[DATA IN THIS EXERCISE — start]
(** The rest of the [try] block: the reply is parsed and normalised. *)
Definition analyze_post_html_parse (result_text : option str) : res dict :=
  match result_text with
  | None => Raise TypeError       (* result_text[:200] on None *)
  | Some result_text =>
    analysis <- match json_loads result_text with
                | Some v => Ok v
                | None => Raise JSONDecodeError
                end ;;
    normalized <- _normalize_analysis analysis ;;
    Ok normalized
  end.

(** [analyze_post_html(html)]. The handler of [json.JSONDecodeError] logs
    [result_text[:200]]: when the exception was raised before [result_text]
    was bound, the handler itself raises [UnboundLocalError], which leaves
    the function. *)
Definition analyze_post_html (e : env) (html : str) : res dict :=
  if negb (match api_key e with Some k => truthy (PStr k) | None => false end) then
    Ok _fallback_analysis
  else
    match analyze_post_html_request e html with
    | Ok (Returned r) => Ok r
    | Ok (Bound result_text) =>
      match analyze_post_html_parse result_text with
      | Ok normalized => Ok normalized
      | Raise JSONDecodeError => Ok _fallback_analysis
      | Raise _ => Ok _fallback_analysis
      end
    | Raise JSONDecodeError => Raise UnboundLocalError
    | Raise _ => Ok _fallback_analysis
    end.

End WithLib.
End GPTHTMLFraudDetector.

(** ** [app/ai/gpt_vision_fraud_detector.py]: the GPT-4 Vision adapter *)

Module GPTVisionFraudDetector.

Record env := {
  (** [self.api_key] *)
  api_key : option str;
  (** [from openai import OpenAI] *)
  import_openai : res unit;
  (** [OpenAI(api_key=self.api_key)] *)
  openai_client : res unit;
  (** [open(image_path, 'rb')], [read] and [base64.b64encode]: the encoded
      image, or the exception raised ([FileNotFoundError] is one of
      [OtherException]) *)
  read_image : str -> res str;
  (** [client.chat.completions.create(...)] on the encoded image *)
  chat_completions_create : str -> GPTHTMLFraudDetector.completion
}.

Section WithLib.
Context {lib : PyLib}.
Open Scope py_scope.

(** [_normalize_analysis]: the same statements as in the HTML adapter. *)
Definition _normalize_analysis : pyval -> res dict :=
  GPTHTMLFraudDetector._normalize_analysis.
(** The pools whose [WaitForTasks] waits on [condition_] lose wake-ups.  No
    worker notifies [condition_] when it empties the queue, so the call sleeps
    on after every task has run; and [notify_one] of a later [Submit] may wake
    this caller in place of a worker, which leaves the task in the queue with
    every worker asleep. *)
Theorem cv_WaitForTasks_deadlock (k : pool_class) : cv_wait k = true ->
  (exists s, rtc (pool_step k (fun _ : Z => id)) (new_pool [tt]) s /\
     callers s = [CBlocked] /\ tasks_ s = [] /\ (snd <$> finished s) = submitted s /\
     quiescent k (fun _ : Z => id) s) /\
  (exists s, rtc (pool_step k (fun _ : Z => id)) (new_pool [tt]) s /\
     callers s = [CBlocked] /\ tasks_ s = [11] /\ workers_ s = [Blocked] /\
     quiescent k (fun _ : Z => id) s).
Proof.
  intros Hk. destruct k as [cv c]. cbn in Hk. subst cv.
  assert (Hstuck : forall ts res cps f st fi d,
    quiescent (PoolClass true c) (fun _ : Z => id)
      (Pool ts false res cps [Blocked] [CBlocked] 0 Alive f st fi d : pool Z unit)).
  { intros ts res cps f st fi d s' (e & He & H). destruct e; try done; cbn in H.
    - by destruct i as [|[]].
    - by destruct j as [|[]]. }
  split; destruct c; eexists.
  1,2: split; [apply (execs_rtc _ _ [EWorker 0; ESubmit 5; EWait; ECaller 0; ENotifyWorker 0;
                                     EWorker 0; EWorker 0; EWorker 0]); vm_compute; reflexivity|].
  3,4: split; [apply (execs_rtc _ _ [EWorker 0; ESubmit 5; EWait; ECaller 0; ENotifyWorker 0;
                                     EWorker 0; EWorker 0; EWorker 0; ESubmit 11; ENotifyCaller 0;
                                     ECaller 0]); vm_compute; reflexivity|].
  all: do 3 (split; [done|]); apply Hstuck.
Qed.

Lemma cv_WaitForTasks_deadlock_witness :
  exists s, rtc (pool_step ResourceThreadPool (fun _ : Z => id)) (new_pool [tt]) s /\
    tasks_ s = [11] /\ quiescent ResourceThreadPool (fun _ : Z => id) s.
Proof.
  destruct (cv_WaitForTasks_deadlock ResourceThreadPool eq_refl) as [_ (s & H & _ & Ht & _ & Hs)].
  by exists s.
Defined.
[DATA IN THIS EXERCISE — finish]
● **EXERCISE BRIEF**
Answer with a number only. How many lines in the records include the word "EWorker"?

● **SOLUTION BELOW**
4